Limited application programmer interfaces (APIs): one of the difficulties with the HL7v3 XML/ITS is the level of complexity. Existing automation yields an extremely cumbersome object model which consists of many levels of encapsulation. A domain focused API could solve this issue, but to date the APIs developed have been too abstract to provide this advantage.
Experienced developers: the lack of sufficient trained software developers is also proving to be a significant issue in rolling out full-scale production systems. The reasons for this include: i) XML and web-based services architecture technologies are relatively new, appearing within the last 5 years; ii) demand for well trained developers exceeds the current supply and will for the foreseeable future; and iii) enterprise based software for developer training is not widely available and can be expensive for small sized developer organizations and training institutions. In short, few organizations are investing sufficiently in the infrastructure (people and systems) to support the required development effort.
Two areas have been identified to offer the most promise to the future of the interoperable EHRS:
- Domain API. The design of a domain focused API could significantly ease the building of new applications and at the same time reduce the barrier to existing developers in the healthcare domain. The main goal of this type of API would be to shield the developers of POS applications from the complexities of the XML ITS. Creating an open source solution that could form the basis of extended and customized solutions in the commercial space is currently of prime interest to this project.

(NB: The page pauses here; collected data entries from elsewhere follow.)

(** Whether the channel of a case can be received from, as far as the
    loop's own state decides it: a nil channel never fires, an empty
    buffered channel neither. *)
Definition ready (ev : Event) (s : Driver) : bool :=
  match ev with
  | ProposerTick => proposerCh s && ticked (proposerTimer s)
  | DelayedStep =>
      match delayedStepReq s with
      | Some _ => true
      | None => false
      end
  | StepReq =>
      match buf (stepReqCh s) with
      | [] => false
      | _ :: _ => true
      end
  | TimerExpired =>
      match pending (proposerTimer s) with
      | Some _ => true
      | None => false
      end
  | _ => true
  end.

(** The body of the case that received [ev]. *)
Definition handle (ev : Event) (s : Driver) : Driver * Reply :=
  match ev with
  | ProposerTick => (onProposerTick s, NoReply)
  | AltSyncTick now => (onAltSyncTick now s, NoReply)
  | UnsafePayload payload => (onUnsafePayload payload s, NoReply)
  | L1HeadSig r => (onL1Head r s, NoReply)
  | L1SafeSig r => (onL1Safe r s, NoReply)
  | L1FinalizedSig r => (onL1Finalized r s, NoReply)
  | DelayedStep => (onDelayedStep s, NoReply)
  | StepReq => (onStepReq s, NoReply)
  | StateReq => (s, StateReleased)
  | ForceReset => onForceReset s
  | StartProposerReq hash => onStartProposer hash s
  | StopProposerReq => onStopProposer s
  | Done => (set_status Returned s, NoReply)
  | TimerExpired => (s, NoReply)
  end.

(** The runtime delivers the tick of the proposer timer: the send into the
    capacity-1 channel [C] never blocks. *)
Definition expire (s : Driver) : Driver :=
  set_proposerTimer (mkTimer None true) s.

(** One turn of the [for] loop, from the select it is suspended at to the
    next one: the case body, then (unless the loop returned) the head of
    the next turn.  An event whose channel is not ready is not received. *)
Definition deliver (ev : Event) (s : Driver) : Driver * Reply :=
  match status s with
  | Running =>
      if ready ev s then
        match ev with
        | TimerExpired => (expire s, NoReply)
        | _ =>
            let '(s', r) := handle ev s in
            match status s' with
            | Running => (preSelect s', r)
            | _ => (s', r)
            end
        end
      else (s, NoReply)
  | _ => (s, NoReply)
  end.

Fixpoint run (evs : list Event) (s : Driver) : Driver :=
  match evs with
  | [] => s
  | ev :: evs' => run evs' (fst (deliver ev s))
  end.

(** [eventLoop] from its first line to its first select: the locals are
    initialised, [reqStep] is called once, the proposer timer is created
    with [time.NewTimer(0)].  [Start] resets the pipeline before it
    spawns the loop. *)
Definition eventLoop_enter
  (l1 : L1State) (d : Pipeline) (cfg : rollup.Config) (dc : DriverConfig)
  (cl : option SyncClient) (p : Proposer) (n : option Network) (b : Backoff)
  : Driver :=
  let s :=
    mkDriver l1 d cfg dc cl p n (mkChan 1%nat []) None b 0
      (mkTimer (Some 0) false) false Running
      [Log LvlInfo "State loop started"] in
  preSelect (reqStep s).

Definition Start
  (l1 : L1State) (d : Pipeline) (cfg : rollup.Config) (dc : DriverConfig)
  (cl : option SyncClient) (p : Proposer) (n : option Network) (b : Backoff)
  : Driver :=
  eventLoop_enter l1 (Reset d) cfg dc cl p n b.

(** *** The public control API

    The methods are modelled for a caller whose context is never
    cancelled and a loop that is at its select: the request is received,
    and the caller reads the reply. *)

Definition StartProposer (blockHash : Hash) (s : Driver) : Driver * error :=
  if negb (ProposerEnabled (driverConfig s)) then
    (s, Some [New "proposer is not enabled"])
  else
    let '(s', r) := deliver (StartProposerReq blockHash) s in
    match r with
    | ErrSent e => (s', Some e)
    | _ => (s', None)
    end.

Definition StopProposer (s : Driver) : Driver * (Hash * error) :=
  if negb (ProposerEnabled (driverConfig s)) then
    (s, (0, Some [New "proposer is not enabled"]))
  else
    let '(s', r) := deliver StopProposerReq s in
    match r with
    | HashAndError h e => (s', (h, e))
    | _ => (s', (0, None))
    end.

Definition ResetDerivationPipeline (s : Driver) : Driver * error :=
  (fst (deliver ForceReset s), None).

(** [eth.SyncStatus], with the fields that [syncStatus] fills. *)
Record eth_SyncStatus : Type := mkSyncStatus {
  CurrentL1 : L1BlockRef;
  CurrentL1Finalized : L1BlockRef;
  HeadL1 : L1BlockRef;
  SafeL1 : L1BlockRef;
  FinalizedL1_ : L1BlockRef;
  UnsafeL2 : L2BlockRef;
  SafeL2 : L2BlockRef;
  FinalizedL2 : L2BlockRef
}.

Definition syncStatus (s : Driver) : eth_SyncStatus :=
  mkSyncStatus
    (Origin (derivation s))
    (FinalizedL1 (derivation s))
    (L1Head (l1State s))
    (L1Safe (l1State s))
    (L1Finalized (l1State s))
    (UnsafeL2Head (derivation s))
    (SafeL2Head (derivation s))
    (Finalized (derivation s)).

(** [SyncStatus]: the caller hands its wait channel to the loop, takes the
    snapshot while the loop is held at the send into that channel, and
    releases the loop. *)
Definition SyncStatus (s : Driver) : Driver * (eth_SyncStatus * error) :=
  (fst (deliver StateReq s), (syncStatus s, None)).

End Driver.

(** ** A scripted implementation of the collaborators

    The pipeline, proposer and network of the driver's tests: each answers
    from a script.  It gives the theorems below concrete inputs. *)

Module Scripted.

Record Pipe : Type := mkPipe {
  script : list error;          (* what the next calls of Step return *)
  unsafe : L2BlockRef;
  ready_ : bool;
  gap : Z * Z;                  (* what GetUnsafeQueueGap returns *)
  resets : nat
}.

Record Builder : Type := mkBuilder {
  plan : Duration;
  onto : L2BlockRef;
  builds : list (option ExecutionPayload * error)
}.

Definition block (h n : Z) : L2BlockRef := mkL2BlockRef h n 0 0 (mkBlockID 0 0) 0.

- Training. The area of ESB and web services within the healthcare domain requires the education of developers and architects. Specific courses to bring current developers up-to-speed in the technology is an area that requires significant investment and effort. In addition, students being currently educated in computer systems programs need the opportunity to include optional courses in the healthcare domain to enable them to provide value to future employers. The need for new programming talent in this area has been identified as a significant risk to successful full-scale implementation of interoperable EHRS in Canada.
The EHRS project at MARC HI has accomplished a great deal in its initial phase. The demonstration of a successful system has instilled confidence in the development community that the Infoway design can be implemented as specified. A number of challenges remain that will be the focus of future research. The prime focus is the development of an appropriate API that will reduce the barriers to full-scale production implementation.